I think if you stood in a street in Nazimabad, Karachi and carried out a survey asking 100 persons what the word for "Birth Certificate" was in Urdu, the reply would contain "paidaa'ish(ii)"/" naamah"/"certificate" in the 90+ of the cases with possibly vilaadat in the rest. As for "certificate", beauty is in the eye of the beholder, so we are told. I would eat my hat or "pagRii" if anyone came up with "janam parchii". 

Qureshpor


----------



## Koozagar

As far as I remember, I think it used to be called 'paidaish sertifikayte' with no izaafat or 'sertifikayte-e-paidaish', or simply 'birth sertifikayte'. 'Paidaish Naama' would be a good proper Urdu word. I don't remember hearing 'Janam Parchi'.
Would just like to add that as soon as we admit that ' kaard' and 'sertifikayte' are as much words of Urdu as 'vilaadat' and 'shanakht',  these matters will become easier to resolve.


----------



## BP.

Cilqui bhai,

The BBC is famous for its quirky use of Urdu. I wouldn't count on it for teaching somebody the language. As for the other links, the word's existence a revelation, but all three links could be using an official term (like _birth sarTificeeT_) in Bhaarat so someone might instictively say "Please hand me your janm parchi" even in English...just theorising for its apparent absence from our vocabulary.

....



QURESHPOR said:


> The links you have provided me, unfortunately, are tantamount to looking for a needle in a haystack!
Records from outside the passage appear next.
(** * SOL application composer: [sol/opt/composer.pyx]

    A shallow embedding of [compose_apps] and the properties of the
    composition algorithm.

    [compose_apps] is an orchestration routine: it reads the application
    objects, builds a few local containers and drives the model builder
    ([OptimizationGurobi]) through a sequence of method calls.  The
    embedding is therefore a small state-and-exception monad over

    - a store of the mutable Python objects that can be reached from the
      applications (path sets, resource-cost tables, keyword-option
      dictionaries), addressed by reference, and
    - the trace of the calls made on the model builder, each call recorded
      with the values of its arguments at the time of the call.

    Numbers are exact rationals ([Qc]); the rounding of IEEE doubles is not
    modelled (the quotients by a zero total, which numpy answers with
    [inf] and [nan], are). *)

From Stdlib Require Import QArith Qcanon.
From stdpp Require Import numbers gmap strings list fin_maps.

Local Open Scope string_scope.
Local Open Scope list_scope.

(** ** Data model *)

(** References to Python objects. *)
Abbreviation loc := positive (only parsing).

(** Traffic classes and paths are identified by numbers and node sequences. *)
Abbreviation traffic_class := nat (only parsing).
Abbreviation path := (list nat) (only parsing).

(** [sol.path.paths.PPTC]: paths per traffic class. *)
Abbreviation PPTC := (gmap nat (gset (list nat))) (only parsing).

(** The ownership domain of a resource.  [NODES] and [LINKS] are the two
    constants of [sol.utils.const] the composer compares with; any other
    Python value is an [OtherOwner]. *)
Inductive owner :=
| NODES
| LINKS
| OtherOwner (tag : string).

#[global] Instance owner_eq_dec : EqDecision owner.
Proof. solve_decision. Defined.

(** A cost function is an opaque callable. *)
Inductive costfn := CostFn (id : nat).

#[global] Instance costfn_eq_dec : EqDecision costfn.
Proof. solve_decision. Defined.

(** Values that occur as objective arguments and keyword options. *)
Inductive pyval :=
| PyNone
| PyInt (z : Z)
| PyStr (s : string)
| PyTcs (tcs : list traffic_class).

#[global] Instance pyval_eq_dec : EqDecision pyval.
Proof. solve_decision. Defined.

(** [app.resource_cost]: resource name -> (cost function, owner). *)
Abbreviation rcost_table := (gmap string (costfn * owner)) (only parsing).

(** Keyword options of an objective. *)
Abbreviation kwargs_dict := (gmap string pyval) (only parsing).

(** An application object.  Its three containers are references into the
    store; [obj] is the tuple [(kind, args, kwargs)]. *)
Record App := {
  name : string;
  pptc : loc;
  resource_cost : loc;
  obj : string * list pyval * loc;
  obj_tc : list traffic_class;
  volume : Qc;
}.

(** Nodes and links of a topology; the keys of a capacity map. *)
Inductive element :=
| Node (n : nat)
| Link (u v : nat).

#[global] Instance element_eq_dec : EqDecision element.
Proof. solve_decision. Defined.

#[global] Instance element_countable : Countable element.
Proof.
  refine (inj_countable'
            (λ e, match e with Node n => inl n | Link u v => inr (u, v) end)
            (λ s, match s with inl n => Node n | inr (u, v) => Link u v end) _).
  by intros [].
Defined.

(** [sol.topology.topologynx.Topology], as far as the composer uses it. *)
Record Topology := {
  nodes : list nat;
  links : list (nat * nat);
  get_resources : element → gmap string Qc;
}.

(** Modelled from the spec: the caps object returned by
    [network_config.get_caps()], whose class is not part of the sources.
    The spec describes it as a caps table "exposing .resources() and
    .caps(resource_name)": a table from resource names to cap values;
    [resources()] enumerates its names, [caps(r)] reads the entry of [r]. *)
Record NetworkCaps := {
  caps_table : gmap string (gmap element Qc);
}.

(** Modelled from the spec: the network configuration object;
    [get_caps()] answers [None] or a caps object. *)
Record NetworkConfig := {
  get_caps : option NetworkCaps;
}.

(** [EpochComposition] and [Fairness] of [sol.utils.const]; only the two
    defaults are named by the composer. *)
Inductive EpochComposition :=
| AVG
| OtherEpochComposition (tag : string).

Inductive Fairness :=
| WEIGHTED
| OtherFairness (tag : string).

(** A double: a finite value or one of the three special values. *)
Inductive pyfloat :=
| Finite (q : Qc)
| PosInf
| NegInf
| NaN.

(** The [weights] argument once it is not [None]: a number or a numpy
    array of numbers. *)
Inductive pyweights :=
| Scalar (w : pyfloat)
| NDArray (ws : list pyfloat).

(** The per-epoch objective expressions returned by the model builder are
    opaque handles. *)
Abbreviation epoch_objs := (list nat) (only parsing).

(** ** Calls on the model builder *)

Inductive event :=
| EvInit (topo_nodes : list nat) (topo_links : list (nat * nat))
         (all_pptc : PPTC)
| EvConsume (all_pptc : PPTC) (r : string)
            (cost_funcs : list costfn) (capacities : gmap element Qc)
            (mode : owner)
| EvCap (r : string) (caps : gmap element Qc)
        (tcs : option (list traffic_class))
| EvNamedConstraints (app : App)
| EvSingleObjective (kind : string) (args : list pyval)
                    (kwargs : kwargs_dict)
| EvComposeObjectives (objs : list epoch_objs) (epoch_mode : EpochComposition)
                      (fairness : Fairness) (weights : pyweights).

(** ** Exceptions *)

(** [ERR_UNKNOWN_MODE] is a format string of [sol.utils.const] with two
    places; a message is that template applied to its two arguments. *)
Inductive message :=
| ERR_UNKNOWN_MODE (what : string) (mode : owner).

Inductive exn :=
| AssertionError
| ValueError
| InvalidConfigException (msg : message).

(** ** Store, state and the monad *)

Record state := {
  st_pptc : gmap loc (PPTC);
  st_rcost : gmap loc (rcost_table);
  st_dict : gmap loc (kwargs_dict);
  trace : list event;
}.

Inductive result (A : Type) :=
| Ok (a : A)
| Raise (e : exn).
Arguments Ok {A} a.
Arguments Raise {A} e.

(** Expressions that can raise but do not touch the state. *)
#[global] Instance result_ret : MRet result := λ A a, Ok a.

#[global] Instance result_bind : MBind result := λ A B k r,
  match r with
  | Ok a => k a
  | Raise e => Raise e
  end.
(** (X9) Every column of a flattened row is one of the fifteen fixed ones, or
    [collection_address], or has a name that starts with [trait_] or with
    [metadata_]; and a column whose name starts with [metadata_] holds a
    string. *)
Theorem flatten_metadata_columns (nft : json) (fl : row) (k : pstr) (v : json) :
  flatten_metadata nft = Ok fl → fl !! k = Some v →
  k ∈ fixed_columns ∨ k = u "collection_address" ∨
  (∃ x, k = u "trait_" ++ x) ∨
  (∃ x s, k = u "metadata_" ++ x ∧ v = JStr s).
Proof.
  intros (d & own & c & md & roy & sup & gs & flg
          & -> & Hown & Hc & Hmd & Hroy & Hsup & Hgs & Hg & ->)%flatten_metadata_inv.
  intros [H|(key & value & _ & _ & -> & ->)]%residual_loop_inv; [|by eauto 8].
  apply tail_fields_inv in H as [H|H];
    [|left; unfold fixed_columns; apply elem_of_app; by right].
  apply (grouping_loop_inv _ _ _ _ _ Hg) in H as [H|H]; [|by auto].
  unfold expand_attributes in H.
  assert (fixed_fields d own md !! k = Some v ∨ ∃ x, k = u "trait_" ++ x) as [Hf|Ht].
  { destruct (default (JList []) (dict_get (u "attributes") md)); auto.
    apply attributes_loop_inv in H as [H|(j & a & _ & Hcol)]; [by left|].
    right. by eapply trait_column_prefix. }
  - left. unfold fixed_columns. apply elem_of_app. left. by eapply fixed_fields_inv.
  - auto.
Qed.

(** *** The attribute columns *)

Lemma attributes_loop_is_Some_iff l i fl k :
  is_Some (attributes_loop i l fl !! k) ↔
  is_Some (fl !! k) ∨ ∃ j a, l !! j = Some a ∧ trait_column (i + j) a = Some k.
Proof.
  split.
  - intros [v Hv]. apply attributes_loop_inv in Hv as [Hv|Hv]; [left; by eexists | by right].
  - intros [Hk|(j & a & Hj & Hcol)]; [by apply attributes_loop_is_Some|].
    apply list_elem_of_split_length in Hj as (l1 & l2 & -> & ->).
    rewrite attributes_loop_app. cbn [attributes_loop].
    apply attributes_loop_is_Some. rewrite attribute_step_column, Hcol.
    destruct a; try done. by rewrite lookup_insert_eq.
Qed.

Lemma fixed_fields_no_trait d own md x : fixed_fields d own md !! (u "trait_" ++ x) = None.
Proof. unfold fixed_fields. by rewrite !lookup_insert_ne by key_neq. Qed.

Lemma flatten_lookup_trait d own md roy sup gs flg x :
  grouping_loop gs (expand_attributes md (fixed_fields d own md)) = Ok flg →
  residual_loop md (tail_fields roy sup flg) !! (u "trait_" ++ x)
  = expand_attributes md (fixed_fields d own md) !! (u "trait_" ++ x).
Proof.
  intros Hg. rewrite residual_loop_not_metadata, tail_fields_other by key_neq.
  by rewrite (grouping_loop_other _ _ _ _ Hg) by key_neq.
Qed.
Please use the find feature of your web browser to locate the words. You'd have to first type it in the script elsewhere obviously.


----------



## Cilquiestsuens

QURESHPOR said:


> The links you have provided me, unfortunately, are tantamount to looking for a needle in a haystack!



If you don't have enough time to read twelve lines of Urdu at least you can just check the Edit menu of your browser and select the 'find' option and search for the word جنم پرچی . And if you don't know how to type Urdu on your computer you can still use this excellent transliteration website. 
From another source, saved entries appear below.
(** * RouteSim: shortest-path engine, path reconstruction and packet forwarding

    A shallow embedding of [utils/algorithms.ts] (the step-emitting Dijkstra
    and Bellman-Ford engines), of [constants.ts] and [types.ts], and of the
    path reconstruction and packet re-routing code of [App.tsx], followed by
    the properties of the specification proved (or refuted) on it. *)

From stdpp Require Import gmap strings list fin_maps.
From Stdlib Require Import ZArith Lia QArith.
Local Open Scope Z_scope.

(** ** Data model ([types.ts]) *)

(** [Node]: only [id] and [active] are read by the engine; the layout
    coordinates of the d3 datum are not part of the model. *)
Record Node := mkNode {
  node_id : string;
  node_active : bool
}.

(** [Link]: [source] and [target] are [string | Node] in the source; every
    use goes through [typeof l.source === 'string' ? l.source : l.source.id],
    so the model stores the endpoint identifier.  Weights are integers. *)
Record Link := mkLink {
  link_id : string;
  link_source : string;
  link_target : string;
  link_weight : Z;
  link_active : bool
}.

Record GraphData := mkGraph {
  nodes : list Node;
  links : list Link
}.

Inductive AlgorithmType := DIJKSTRA | BELLMAN_FORD.

(** The [description] of a step is a template string; the model keeps the
    template and its holes. *)
Inductive Description :=
| DescDijkstraStartInactive (startNodeId : string)
| DescDijkstraInit (startNodeId : string)
| DescSelected (currentId : string) (minDist : Z)
| DescDijkstraRelax (currentId neighborId : string) (alt : Z)
| DescDijkstraComplete
| DescBFStartInactive (startNodeId : string)
| DescBFInit
| DescBFRelax (iteration : nat) (from to : string) (newDist : Z)
| DescBFConverged (iteration : nat)
| DescBFComplete.

Record SimulationStep := mkStep {
  stepIndex : nat;
  description : Description;
  distances : gmap string Z;
  previous : gmap string (option string);
  activeNodes : list string;
  activeLinks : list string;
  visitedNodes : list string
}.

(** ** Constants ([constants.ts]) *)

Definition INFINITY : Z := 9999.

Definition INITIAL_GRAPH : GraphData :=
  {| nodes := [ mkNode "A" true; mkNode "B" true; mkNode "C" true;
                mkNode "D" true; mkNode "E" true; mkNode "F" true ];
     links := [ mkLink "AB" "A" "B" 4 true;
                mkLink "AC" "A" "C" 2 true;
                mkLink "BC" "B" "C" 1 true;
                mkLink "BD" "B" "D" 5 true;
                mkLink "CE" "C" "E" 8 true;
                mkLink "CD" "C" "D" 10 true;
                mkLink "DE" "D" "E" 2 true;
                mkLink "DF" "D" "F" 6 true;
                mkLink "EF" "E" "F" 3 true ] |}.

(** ** JavaScript [Set<string>]: insertion-ordered, no duplicates *)

Definition set_has (x : string) (s : list string) : bool :=
  existsb (String.eqb x) s.

Definition set_add (x : string) (s : list string) : list string :=
  if set_has x s then s else s ++ [x].

Definition set_delete (x : string) (s : list string) : list string :=
  List.filter (fun y => negb (String.eqb x y)) s.

(** ** The engine ([utils/algorithms.ts]) *)

(** [new Set(nodes.map(n => n.id))] over the active nodes; only membership
    is ever asked of it. *)
Definition activeNodeIds (data : GraphData) : list string :=
  map node_id (List.filter node_active (nodes data)).

(** The [data.nodes.forEach] that fills [distances], [previous] and
    [unvisited].

    Both tables are plain objects ([const distances: Record<string, number>
    = {}]), and an assignment does not store one key: ['__proto__'] is an
    accessor that a plain object inherits from [Object.prototype].
    Assigning a number to it does nothing, so [distances] never holds that
    key.  Assigning [null] to it sets the prototype of [previous] to [null]
    and stores nothing either; after that [previous] inherits no accessor
    any more, and a further assignment to the key creates an own property.
    The maps of the model are the own properties of the two objects;
    [nullProto] tells whether [previous] has lost its prototype.  Every
    other key, the other names of [Object.prototype] included, is stored as
    an own property. *)
Definition initNode (startNodeId : string)
    (acc : gmap string Z * gmap string (option string) * list string * bool)
    (node : Node)
  : gmap string Z * gmap string (option string) * list string * bool :=
  let '(d, p, unv, nullProto) := acc in
  let isProto := String.eqb (node_id node) "__proto__" in
  (if isProto then d
   else <[node_id node :=
            if String.eqb (node_id node) startNodeId && node_active node
            then 0 else INFINITY]> d,
   if isProto && negb nullProto then p else <[node_id node := None]> p,
   if node_active node then set_add (node_id node) unv else unv,
   nullProto || isProto).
And if you don't feel like reading more than two lines here is another reference.

....



QURESHPOR said:


> I think if you stood in a street in Nazimabad, Karachi and carried out a survey asking 100 persons what the word for "Birth Certificate" was in Urdu, the reply would contain "paidaa'ish(ii)"/" naamah"/"certificate" in the 90+ of the cases with possibly vilaadat in the rest. As for "certificate", beauty is in the eye of the beholder, so we are told.
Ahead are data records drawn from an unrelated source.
(** * Autonomous sailing: guidance module and race-frame navigation

    A shallow embedding of [guidance_module.c] and [navigation.c] of the
    autonomous sailing application, and the properties of the control
    core that are stated about them; then the main loop of
    [autonomous_sailing.c], which drives the two modules, and the byte
    scanning functions of [parser_200WX.c], which feed them.

    Numeric model.  The C code computes on [float] and [double].  Here a
    floating-point value is an exact rational ([Q]): every arithmetic
    operation is the exact one, comparisons are the rational order, and
    rounding, infinities and NaN are outside the model.  Decimal literals
    denote their decimal value.  A division by zero, which gives an
    infinity or NaN in C, gives 0 in [Q]; a statement about a quotient
    either has a non-zero divisor or has the same quotient on both sides.
    What the code does with a zero divisor is the subject of the module
    [ieee], a second embedding of the sail path of a cycle on values that
    include the infinities and NaN.
    Equality of computed values is stated with [==] ([Qeq]) and not with
    Leibniz equality, unless a value is only copied.  [int32_t] is a [Z]
    in the 32-bit range; conversions between the two are written out
    below. *)

From Stdlib Require Import ZArith QArith Qround Qabs Qfield Lia Lqa Bool List Ascii String.
From stdpp Require Import base vector.
(** * react-native-animation: animation hooks and preset tables

    A shallow embedding of the hooks of the repository and of the small
    part of the host framework they talk to:

    - JavaScript numbers are IEEE 754 doubles, embedded as Rocq's primitive
      floats ([PrimFloat.float]); [Object.is] on numbers is Leibniz
      equality of floats, ToBoolean is "neither zero nor NaN";
    - an [Animated.Value] is a named mutable cell of a per-hook store; the
      handles a hook returns are the names, stable across renders (useRef);
    - [Animated.timing], [Animated.spring], [Animated.sequence] and
      [Animated.parallel] build a composition tree, [.start()] hands it to
      the engine: the body of a hook's effect is the list of the engine
      calls it makes, of which [setValue] writes its cell at once;
    - [useEffect] runs its effect on mount and on every later render whose
      dependency array differs (by [Object.is], position by position) from
      the one of the previous render. *)

From Stdlib Require Import Bool List Arith NArith Lia Floats.
Import ListNotations.

Set Implicit Arguments.
Set Warnings "-inexact-float,-register-all".

(** ** JavaScript values *)

Module JS.

Definition number : Type := PrimFloat.float.

(** [Object.is] on two numbers: NaN is NaN, +0 is not -0. *)
Definition same_value (x y : number) : bool := PrimFloat.Leibniz.eqb x y.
First to start with, *paidaa'ishii sarTifiikeT* is a word I was the first to mention in this thread in my previous post... I fail to see it in your previous suggestions. As for other words, like the one you seem to like a lot... vilaadat-(naamah), it is in my knowledge not the official word in any of the four+ provinces of Pakistan.  

As for judging the beauty of that word, I see nothing wrong in _*parchii*_... What you mean to say maybe, is that this word is not a proper word for a certificate... Not Arabic enough??? Well, as you know, * parchaa* is used for F.I.R., don't tell me you don't know this one... 

Moreover, *janam-parchii*, as I mentioned in my above post, is not an official word, it is rather informal... What surprised me is that upon googling it, I found more instances of it than in any other words (I was not expecting to see it written).... It means this word made its way to the media...

....



QURESHPOR said:


> I would eat my hat or "pagRii" if anyone came up with "janam parchii".



Will you be true to your words? . I wish you don't come across the authors of the numerous online references I have already provided... or their readers... or go bareheaded...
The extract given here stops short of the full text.